Notation "'let!' x ':=' m 'in' k" := (attempt m (fun x => k))
  (at level 200, x name, m at level 100, k at level 200, format "'[v' 'let!'  x  ':='  m  'in' '/' k ']'") : go_scope.

(** A loop over a slice whose body may return early. *)
Fixpoint for_each {S X} (f : X -> St S (res unit)) (l : list X) : St S (res unit) :=
  match l with
  | [] => pass (Ok tt)
  | x :: l => let! _ := f x in for_each f l
  end.

(** The first failure of a list of checks, as a [for] loop of Go that returns early. *)
Fixpoint check_all {A} (f : A -> res unit) (l : list A) : res unit :=
  match l with
  | [] => Ok tt
  | x :: l' => ensure f x ;; check_all f l'
  end.

Lemma check_all_ok {A} (f : A -> res unit) l :
  check_all f l = Ok tt <-> Forall (fun x => f x = Ok tt) l.
Proof.
  induction l as [|x l IH]; simpl.
  - split; [constructor | done].
  - destruct (f x) as [[]|e] eqn:E; rewrite Forall_cons, E; [|naive_solver].
    rewrite IH. naive_solver.
Qed.

(** ** Automation *)

(** Splits the boolean tests and matches of a hypothesis [m = Ok a], discarding the
    branches that fail. *)
Ltac go_step :=
  match goal with
  | H : Fail _ = Ok _ |- _ => discriminate H
  | H : Ok _ = Fail _ |- _ => discriminate H
  | H : Ok _ = Ok _ |- _ => injection H as H
  | H : (if ?b then _ else _) = Ok _ |- _ => destruct b eqn:?
  | H : (match ?m with Ok _ => _ | Fail _ => _ end) = Ok _ |- _ => destruct m eqn:?
  | u : unit |- _ => destruct u
  end.
Ltac go_inv := repeat (go_step; try subst).
#[global] Instance set_so_Metadata : Setter so_Metadata := fun f r => mkSubmitOrder (f (so_Metadata
  r)) (so_AccountID r) (so_InstrumentID r) (so_TriggerInstrumentID r) (so_OrderListID r)
  (so_ParentClientOrderID r) (so_ClientOrderID r) (so_Side r) (so_Type r) (so_Contingency r)
  (so_TimeInForce r) (so_Quantity r) (so_Price r) (so_TriggerPrice r) (so_ActivationPrice r)
  (so_TrailingOffset r) (so_TrailingOffsetType r) (so_EmulationTrigger r) (so_PostOnly r)
  (so_ReduceOnly r) (so_ExpireTime r).
#[global] Instance set_so_AccountID : Setter so_AccountID := fun f r => mkSubmitOrder (so_Metadata
  r) (f (so_AccountID r)) (so_InstrumentID r) (so_TriggerInstrumentID r) (so_OrderListID r)
  (so_ParentClientOrderID r) (so_ClientOrderID r) (so_Side r) (so_Type r) (so_Contingency r)
  (so_TimeInForce r) (so_Quantity r) (so_Price r) (so_TriggerPrice r) (so_ActivationPrice r)
  (so_TrailingOffset r) (so_TrailingOffsetType r) (so_EmulationTrigger r) (so_PostOnly r)
  (so_ReduceOnly r) (so_ExpireTime r).
#[global] Instance set_so_InstrumentID : Setter so_InstrumentID := fun f r => mkSubmitOrder
  (so_Metadata r) (so_AccountID r) (f (so_InstrumentID r)) (so_TriggerInstrumentID r)
  (so_OrderListID r) (so_ParentClientOrderID r) (so_ClientOrderID r) (so_Side r) (so_Type r)
  (so_Contingency r) (so_TimeInForce r) (so_Quantity r) (so_Price r) (so_TriggerPrice r)
  (so_ActivationPrice r) (so_TrailingOffset r) (so_TrailingOffsetType r) (so_EmulationTrigger r)
  (so_PostOnly r) (so_ReduceOnly r) (so_ExpireTime r).
#[global] Instance set_so_TriggerInstrumentID : Setter so_TriggerInstrumentID := fun f r =>
  mkSubmitOrder (so_Metadata r) (so_AccountID r) (so_InstrumentID r) (f (so_TriggerInstrumentID r))
  (so_OrderListID r) (so_ParentClientOrderID r) (so_ClientOrderID r) (so_Side r) (so_Type r)
  (so_Contingency r) (so_TimeInForce r) (so_Quantity r) (so_Price r) (so_TriggerPrice r)
  (so_ActivationPrice r) (so_TrailingOffset r) (so_TrailingOffsetType r) (so_EmulationTrigger r)
  (so_PostOnly r) (so_ReduceOnly r) (so_ExpireTime r).
#[global] Instance set_so_OrderListID : Setter so_OrderListID := fun f r => mkSubmitOrder
  (so_Metadata r) (so_AccountID r) (so_InstrumentID r) (so_TriggerInstrumentID r) (f (so_OrderListID
  r)) (so_ParentClientOrderID r) (so_ClientOrderID r) (so_Side r) (so_Type r) (so_Contingency r)
  (so_TimeInForce r) (so_Quantity r) (so_Price r) (so_TriggerPrice r) (so_ActivationPrice r)
  (so_TrailingOffset r) (so_TrailingOffsetType r) (so_EmulationTrigger r) (so_PostOnly r)
  (so_ReduceOnly r) (so_ExpireTime r).
#[global] Instance set_so_ParentClientOrderID : Setter so_ParentClientOrderID := fun f r =>
  mkSubmitOrder (so_Metadata r) (so_AccountID r) (so_InstrumentID r) (so_TriggerInstrumentID r)
  (so_OrderListID r) (f (so_ParentClientOrderID r)) (so_ClientOrderID r) (so_Side r) (so_Type r)
  (so_Contingency r) (so_TimeInForce r) (so_Quantity r) (so_Price r) (so_TriggerPrice r)
  (so_ActivationPrice r) (so_TrailingOffset r) (so_TrailingOffsetType r) (so_EmulationTrigger r)
  (so_PostOnly r) (so_ReduceOnly r) (so_ExpireTime r).
#[global] Instance set_so_ClientOrderID : Setter so_ClientOrderID := fun f r => mkSubmitOrder
  (so_Metadata r) (so_AccountID r) (so_InstrumentID r) (so_TriggerInstrumentID r) (so_OrderListID r)
  (so_ParentClientOrderID r) (f (so_ClientOrderID r)) (so_Side r) (so_Type r) (so_Contingency r)
  (so_TimeInForce r) (so_Quantity r) (so_Price r) (so_TriggerPrice r) (so_ActivationPrice r)
  (so_TrailingOffset r) (so_TrailingOffsetType r) (so_EmulationTrigger r) (so_PostOnly r)
  (so_ReduceOnly r) (so_ExpireTime r).
#[global] Instance set_so_Side : Setter so_Side := fun f r => mkSubmitOrder (so_Metadata r)
  (so_AccountID r) (so_InstrumentID r) (so_TriggerInstrumentID r) (so_OrderListID r)
  (so_ParentClientOrderID r) (so_ClientOrderID r) (f (so_Side r)) (so_Type r) (so_Contingency r)
  (so_TimeInForce r) (so_Quantity r) (so_Price r) (so_TriggerPrice r) (so_ActivationPrice r)
  (so_TrailingOffset r) (so_TrailingOffsetType r) (so_EmulationTrigger r) (so_PostOnly r)
  (so_ReduceOnly r) (so_ExpireTime r).
#[global] Instance set_so_Type : Setter so_Type := fun f r => mkSubmitOrder (so_Metadata r)
  (so_AccountID r) (so_InstrumentID r) (so_TriggerInstrumentID r) (so_OrderListID r)
  (so_ParentClientOrderID r) (so_ClientOrderID r) (so_Side r) (f (so_Type r)) (so_Contingency r)
  (so_TimeInForce r) (so_Quantity r) (so_Price r) (so_TriggerPrice r) (so_ActivationPrice r)
  (so_TrailingOffset r) (so_TrailingOffsetType r) (so_EmulationTrigger r) (so_PostOnly r)
  (so_ReduceOnly r) (so_ExpireTime r).
#[global] Instance set_so_Contingency : Setter so_Contingency := fun f r => mkSubmitOrder
  (so_Metadata r) (so_AccountID r) (so_InstrumentID r) (so_TriggerInstrumentID r) (so_OrderListID r)
  (so_ParentClientOrderID r) (so_ClientOrderID r) (so_Side r) (so_Type r) (f (so_Contingency r))
  (so_TimeInForce r) (so_Quantity r) (so_Price r) (so_TriggerPrice r) (so_ActivationPrice r)
  (so_TrailingOffset r) (so_TrailingOffsetType r) (so_EmulationTrigger r) (so_PostOnly r)
  (so_ReduceOnly r) (so_ExpireTime r).
#[global] Instance set_so_TimeInForce : Setter so_TimeInForce := fun f r => mkSubmitOrder
  (so_Metadata r) (so_AccountID r) (so_InstrumentID r) (so_TriggerInstrumentID r) (so_OrderListID r)
  (so_ParentClientOrderID r) (so_ClientOrderID r) (so_Side r) (so_Type r) (so_Contingency r) (f
  (so_TimeInForce r)) (so_Quantity r) (so_Price r) (so_TriggerPrice r) (so_ActivationPrice r)
  (so_TrailingOffset r) (so_TrailingOffsetType r) (so_EmulationTrigger r) (so_PostOnly r)
  (so_ReduceOnly r) (so_ExpireTime r).
#[global] Instance set_so_Quantity : Setter so_Quantity := fun f r => mkSubmitOrder (so_Metadata r)
  (so_AccountID r) (so_InstrumentID r) (so_TriggerInstrumentID r) (so_OrderListID r)
  (so_ParentClientOrderID r) (so_ClientOrderID r) (so_Side r) (so_Type r) (so_Contingency r)
  (so_TimeInForce r) (f (so_Quantity r)) (so_Price r) (so_TriggerPrice r) (so_ActivationPrice r)
  (so_TrailingOffset r) (so_TrailingOffsetType r) (so_EmulationTrigger r) (so_PostOnly r)
  (so_ReduceOnly r) (so_ExpireTime r).
#[global] Instance set_so_Price : Setter so_Price := fun f r => mkSubmitOrder (so_Metadata r)
  (so_AccountID r) (so_InstrumentID r) (so_TriggerInstrumentID r) (so_OrderListID r)
  (so_ParentClientOrderID r) (so_ClientOrderID r) (so_Side r) (so_Type r) (so_Contingency r)
  (so_TimeInForce r) (so_Quantity r) (f (so_Price r)) (so_TriggerPrice r) (so_ActivationPrice r)
  (so_TrailingOffset r) (so_TrailingOffsetType r) (so_EmulationTrigger r) (so_PostOnly r)
  (so_ReduceOnly r) (so_ExpireTime r).
#[global] Instance set_so_TriggerPrice : Setter so_TriggerPrice := fun f r => mkSubmitOrder
  (so_Metadata r) (so_AccountID r) (so_InstrumentID r) (so_TriggerInstrumentID r) (so_OrderListID r)
  (so_ParentClientOrderID r) (so_ClientOrderID r) (so_Side r) (so_Type r) (so_Contingency r)
  (so_TimeInForce r) (so_Quantity r) (so_Price r) (f (so_TriggerPrice r)) (so_ActivationPrice r)
  (so_TrailingOffset r) (so_TrailingOffsetType r) (so_EmulationTrigger r) (so_PostOnly r)
  (so_ReduceOnly r) (so_ExpireTime r).
#[global] Instance set_so_ActivationPrice : Setter so_ActivationPrice := fun f r => mkSubmitOrder
  (so_Metadata r) (so_AccountID r) (so_InstrumentID r) (so_TriggerInstrumentID r) (so_OrderListID r)
  (so_ParentClientOrderID r) (so_ClientOrderID r) (so_Side r) (so_Type r) (so_Contingency r)
  (so_TimeInForce r) (so_Quantity r) (so_Price r) (so_TriggerPrice r) (f (so_ActivationPrice r))
  (so_TrailingOffset r) (so_TrailingOffsetType r) (so_EmulationTrigger r) (so_PostOnly r)
  (so_ReduceOnly r) (so_ExpireTime r).
#[global] Instance set_so_TrailingOffset : Setter so_TrailingOffset := fun f r => mkSubmitOrder
  (so_Metadata r) (so_AccountID r) (so_InstrumentID r) (so_TriggerInstrumentID r) (so_OrderListID r)
  (so_ParentClientOrderID r) (so_ClientOrderID r) (so_Side r) (so_Type r) (so_Contingency r)
  (so_TimeInForce r) (so_Quantity r) (so_Price r) (so_TriggerPrice r) (so_ActivationPrice r) (f
  (so_TrailingOffset r)) (so_TrailingOffsetType r) (so_EmulationTrigger r) (so_PostOnly r)
  (so_ReduceOnly r) (so_ExpireTime r).
#[global] Instance set_so_TrailingOffsetType : Setter so_TrailingOffsetType := fun f r =>
  mkSubmitOrder (so_Metadata r) (so_AccountID r) (so_InstrumentID r) (so_TriggerInstrumentID r)
  (so_OrderListID r) (so_ParentClientOrderID r) (so_ClientOrderID r) (so_Side r) (so_Type r)
  (so_Contingency r) (so_TimeInForce r) (so_Quantity r) (so_Price r) (so_TriggerPrice r)
  (so_ActivationPrice r) (so_TrailingOffset r) (f (so_TrailingOffsetType r)) (so_EmulationTrigger r)
  (so_PostOnly r) (so_ReduceOnly r) (so_ExpireTime r).
#[global] Instance set_so_EmulationTrigger : Setter so_EmulationTrigger := fun f r => mkSubmitOrder
  (so_Metadata r) (so_AccountID r) (so_InstrumentID r) (so_TriggerInstrumentID r) (so_OrderListID r)
  (so_ParentClientOrderID r) (so_ClientOrderID r) (so_Side r) (so_Type r) (so_Contingency r)
  (so_TimeInForce r) (so_Quantity r) (so_Price r) (so_TriggerPrice r) (so_ActivationPrice r)
  (so_TrailingOffset r) (so_TrailingOffsetType r) (f (so_EmulationTrigger r)) (so_PostOnly r)
  (so_ReduceOnly r) (so_ExpireTime r).
#[global] Instance set_so_PostOnly : Setter so_PostOnly := fun f r => mkSubmitOrder (so_Metadata r)
  (so_AccountID r) (so_InstrumentID r) (so_TriggerInstrumentID r) (so_OrderListID r)
  (so_ParentClientOrderID r) (so_ClientOrderID r) (so_Side r) (so_Type r) (so_Contingency r)
  (so_TimeInForce r) (so_Quantity r) (so_Price r) (so_TriggerPrice r) (so_ActivationPrice r)
  (so_TrailingOffset r) (so_TrailingOffsetType r) (so_EmulationTrigger r) (f (so_PostOnly r))
  (so_ReduceOnly r) (so_ExpireTime r).
#[global] Instance set_so_ReduceOnly : Setter so_ReduceOnly := fun f r => mkSubmitOrder (so_Metadata
  r) (so_AccountID r) (so_InstrumentID r) (so_TriggerInstrumentID r) (so_OrderListID r)
  (so_ParentClientOrderID r) (so_ClientOrderID r) (so_Side r) (so_Type r) (so_Contingency r)
  (so_TimeInForce r) (so_Quantity r) (so_Price r) (so_TriggerPrice r) (so_ActivationPrice r)
  (so_TrailingOffset r) (so_TrailingOffsetType r) (so_EmulationTrigger r) (so_PostOnly r) (f
  (so_ReduceOnly r)) (so_ExpireTime r).
#[global] Instance set_so_ExpireTime : Setter so_ExpireTime := fun f r => mkSubmitOrder (so_Metadata
  r) (so_AccountID r) (so_InstrumentID r) (so_TriggerInstrumentID r) (so_OrderListID r)
  (so_ParentClientOrderID r) (so_ClientOrderID r) (so_Side r) (so_Type r) (so_Contingency r)
  (so_TimeInForce r) (so_Quantity r) (so_Price r) (so_TriggerPrice r) (so_ActivationPrice r)
  (so_TrailingOffset r) (so_TrailingOffsetType r) (so_EmulationTrigger r) (so_PostOnly r)
  (so_ReduceOnly r) (f (so_ExpireTime r)).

** WORK INSTRUCTIONS **
For the string "discriminate", tally the lines above that contain it and give only the figure.

** ANSWER SPACE **
2